● **How to complete this task**
Beneath this task are records; print exactly the stretch of them from the line with "cb.(cb_state) = StateOpen." through the line with "apply (open_breaker_call (DefaultRetryConfig", both ends included.

● **Records provided**
(** C21: [Retry] always ends, after at most its configured number of calls, at
    least one. It goes on only after a retryable failure; it succeeds with the
    result of the last call when that succeeded; and it fails only with the
    error of a call that is not worth retrying, with that of the last allowed
    call, or because the context ended. *)
Theorem retry_correct cfg fn s :
  let '(r, p) := Retry cfg (logged fn) ([], s) in
  retry_outcome (Z.max 1 cfg.(MaxAttempts)) r p.1.
Proof.
  unfold Retry. set (c := normalizeRetryConfig cfg).
  assert (Hm : c.(MaxAttempts) = Z.max 1 cfg.(MaxAttempts)).
  { simpl. destruct (Z.leb_spec cfg.(MaxAttempts) 0); lia. }
  rewrite <- Hm. apply (retry_loop_outcome c fn (Z.to_nat c.(MaxAttempts)) []); [lia| |constructor].
  cbn [length Nat.add]. lia.
Qed.

(** ** The resilient client *)

Lemma circuit_open_not_retryable : IsRetryable ErrCircuitOpen = false.
Proof. done. Qed.

Lemma retry_first_aborts cfg (fn : ST S A) s err s' :
  ctx_err s = None → fn s = (Err err, s') → IsRetryable err = false →
  Retry cfg fn s = (Err (Wrap ("retry aborted after 1 attempt(s)") err), s').
Proof.
  intros Hc Hf Hr. unfold Retry.
  assert (Hm : (0 < (normalizeRetryConfig cfg).(MaxAttempts))%Z)
    by (simpl; destruct (Z.leb_spec cfg.(MaxAttempts) 0); lia).
  destruct (Z.to_nat _) as [|n] eqn:Hn; [lia|]. cbn [retry_loop]. rewrite Hc, Hf, Hr. done.
Qed.

Lemma retry_first_succeeds cfg (fn : ST S A) s x s' :
  ctx_err s = None → fn s = (Ok x, s') → Retry cfg fn s = (Ok x, s').
Proof.
  intros Hc Hf. unfold Retry.
  assert (Hm : (0 < (normalizeRetryConfig cfg).(MaxAttempts))%Z)
    by (simpl; destruct (Z.leb_spec cfg.(MaxAttempts) 0); lia).
  destruct (Z.to_nat _) as [|n] eqn:Hn; [lia|]. cbn [retry_loop]. by rewrite Hc, Hf.
Qed.

End retries.

(** A call through the resilient client while the breaker is open. Before
    the timeout it fails at once with [ErrCircuitOpen], is not retried and
    leaves the backend and the breaker alone. After it, the first call reaches
    the backend as a probe, and if the backend answers, the call returns the
    answer and the breaker is closed with no failures: an open breaker recovers
    with its backend. *)
Theorem open_breaker_call {S A} `{Env S} cfg (backend : ST S A) name cb s :
  ctx_err s = None → cb.(cb_state) = StateOpen → int64_range cb.(cb_timeout) →
  (0 <= clock s - cb.(cb_lastFailure))%Z →
  ((clock s - cb.(cb_lastFailure) < cb.(cb_timeout))%Z →
     ∃ err, CallTool cfg backend name (cb, s) = (Err err, (cb, s)) ∧
       errors_is err ErrCircuitOpen = true) ∧
  ((cb.(cb_timeout) <= clock s - cb.(cb_lastFailure))%Z →
     ∀ x s', backend s = (Ok x, s') →
     ∃ cb', CallTool cfg backend name (cb, s) = (Ok x, (cb', s')) ∧
       cb'.(cb_state) = StateClosed ∧ cb'.(cb_failures) = 0%Z).
Proof.
  intros Hc Ho Hto Hpos. split.
  - intros Hlt. unfold CallTool.
    assert (He : Execute backend (cb, s) = (inl ErrCircuitOpen, (cb, s))).
    { unfold Execute, admission. rewrite Ho.
      destruct (Z.ltb_spec (time_sub (clock s) cb.(cb_lastFailure)) cb.(cb_timeout)); [done|].
      unfold time_sub, min_int64 in *. lia. }
    rewrite (retry_first_aborts _ _ _ ErrCircuitOpen (cb, s)); [|exact Hc|exact He|done].
    eexists. split; [reflexivity|done].
  - intros Hle x s' Hb. unfold CallTool.
    rewrite (retry_first_succeeds _ _ (cb, s) x (enter StateClosed 0 zero_time
      (enter StateHalfOpen cb.(cb_failures) cb.(cb_lastFailure) cb), s')); [by eexists|exact Hc|].
    unfold Execute, admission. rewrite Ho.
    destruct (Z.ltb_spec (time_sub (clock s) cb.(cb_lastFailure)) cb.(cb_timeout)).
    + unfold time_sub, int64_range, max_int64, min_int64 in *. lia.
    + by rewrite Hc, Hb.
Qed.

(** ** A scripted backend *)

(** A clock and the answers still to come. *)
Definition Script : Type := Z * list (result Z).

Definition script_env : Env Script := {|
  clock p := p.1;
  ctx_err _ := None;
  sleep d p := (None, (p.1 + d, p.2))%Z;
  rand_10001 p := (Some 5000%Z, p);
|}.

Definition scripted : ST Script Z := λ p,
  match p.2 with
  | [] => (Err (Opaque "no answer"), p)
  | r :: rest => (r, (p.1 + second, rest)%Z)
  end.

Section witnesses.
#[local] Existing Instance script_env.

Lemma breaker_trips_witness :
  ∃ cb s', run_calls 3 scripted (NewCircuitBreaker "s" 2 0, (0%Z, [Ok 1%Z])) = ([true; false; false], (cb, s')) ∧
    cb.(cb_state) = StateOpen.
Proof.
  destruct (run_calls 3 scripted (NewCircuitBreaker "s" 2 0, (0%Z, [inr 1%Z]))) as [bs [cb s']] eqn:E.
  assert (Hbs : bs = [true; false; false]) by (vm_compute in E; congruence).
  assert (Hctx : ∀ s : Script, ctx_err s = None) by done.
  destruct (breaker_trips scripted "s" 2 0 3 (0%Z, [inr 1%Z]) bs cb s' Hctx E) as [_ Hst].
  - intros k Hk. subst bs. destruct k as [|[|[|k]]]; [by vm_compute..|lia].
  - subst bs. exists cb, s'. split; [done|]. exact (proj1 Hst).
Defined.

Lemma open_breaker_call_witness :
  ∃ cb', CallTool (DefaultRetryConfig None) scripted "t"
      (enter StateOpen 5 0 (NewCircuitBreaker "s" 5 second), (second, [Ok 7%Z])) = (Ok 7%Z, (cb', (2 * second, [])%Z)) ∧
    cb'.(cb_state) = StateClosed ∧ cb'.(cb_failures) = 0%Z.
Proof.
  apply (open_breaker_call (DefaultRetryConfig None) scripted "t"
    (enter StateOpen 5 0 (NewCircuitBreaker "s" 5 second)) (second, [inr 7%Z]));
    try done; vm_compute; split; discriminate.
Defined.

End witnesses.
Definition late_granted : WindowConfig (S := Sets) :=
  mkWindowConfig {["mcpgw:rl:a:b" := {["200005:5000" := 200005%Z; "200002:2000" := 200002%Z]}]}
    200005 {[3000; 4000; 200005000; 200002000]}%Z (Some 1200005)%Z.

Ltac late_request now time v z c :=
  eapply (rtc_step_to _ _ _ c); [eapply (w_request _ _ _ _ _ _ _ now time (mkDragonfly _ true []) ()
    (inr v) (mkDragonfly ({["mcpgw:rl:a:b" := z]} : Sets) true []) ());
    [cbn; lia|split; vm_compute; discriminate|reflexivity|reflexivity]|reflexivity|].

Lemma late_granted_run : rtc late_step (mkWindowConfig (∅ : Sets) 0 ∅ None) late_granted.
Proof.
  set (z1 := {["3:3000" := 3%Z]} : gmap string Z).
  set (z2 := {["3:3000" := 3%Z; "4:4000" := 4%Z]} : gmap string Z).
  set (z3 := {["200005:5000" := 200005%Z]} : gmap string Z).
  set (z4 := {["200005:5000" := 200005%Z; "200002:2000" := 200002%Z]} : gmap string Z).
  late_request 3%Z 3000%Z (mkVerdict true 1 0) z1
    (mkWindowConfig ({["mcpgw:rl:a:b" := z1]} : Sets) 3 {[3000]}%Z (Some 1000003)%Z).
  late_request 4%Z 4000%Z (mkVerdict true 0 0) z2
    (mkWindowConfig ({["mcpgw:rl:a:b" := z2]} : Sets) 4 {[3000; 4000]}%Z (Some 1000004)%Z).
  late_request 200005%Z 200005000%Z (mkVerdict true 1 0) z3
    (mkWindowConfig ({["mcpgw:rl:a:b" := z3]} : Sets) 200005 {[3000; 4000; 200005000]}%Z (Some 1200005)%Z).
  late_request 200005%Z 200002000%Z (mkVerdict true 0 0) z4 late_granted. apply rtc_refl.
Qed.

Lemma sliding_window_bound_witness :
  size (grants_in 2 200002 late_granted.(wc_grants)) = 3 ∧
  (Z.of_nat (size (grants_in (200002 - (df_window f_zero 2 - 3)) 200002 late_granted.(wc_grants))) <= 2)%Z.
Proof.
  split; [by vm_compute|].
  apply (sliding_window_bound "mcpgw:" (T := ()) None key_ab f_zero 2 3 (∅ : Sets) 0 late_granted 200002);
    [lia|by vm_compute|done|exact late_granted_run].
Defined.

End sets_laws.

● **Reply to the exercise**
    cb.(cb_state) = StateOpen.
Proof.
  destruct (run_calls 3 scripted (NewCircuitBreaker "s" 2 0, (0%Z, [inr 1%Z]))) as [bs [cb s']] eqn:E.
  assert (Hbs : bs = [true; false; false]) by (vm_compute in E; congruence).
  assert (Hctx : ∀ s : Script, ctx_err s = None) by done.
  destruct (breaker_trips scripted "s" 2 0 3 (0%Z, [inr 1%Z]) bs cb s' Hctx E) as [_ Hst].
  - intros k Hk. subst bs. destruct k as [|[|[|k]]]; [by vm_compute..|lia].
  - subst bs. exists cb, s'. split; [done|]. exact (proj1 Hst).
Defined.

Lemma open_breaker_call_witness :
  ∃ cb', CallTool (DefaultRetryConfig None) scripted "t"
      (enter StateOpen 5 0 (NewCircuitBreaker "s" 5 second), (second, [Ok 7%Z])) = (Ok 7%Z, (cb', (2 * second, [])%Z)) ∧
    cb'.(cb_state) = StateClosed ∧ cb'.(cb_failures) = 0%Z.
Proof.
  apply (open_breaker_call (DefaultRetryConfig None) scripted "t"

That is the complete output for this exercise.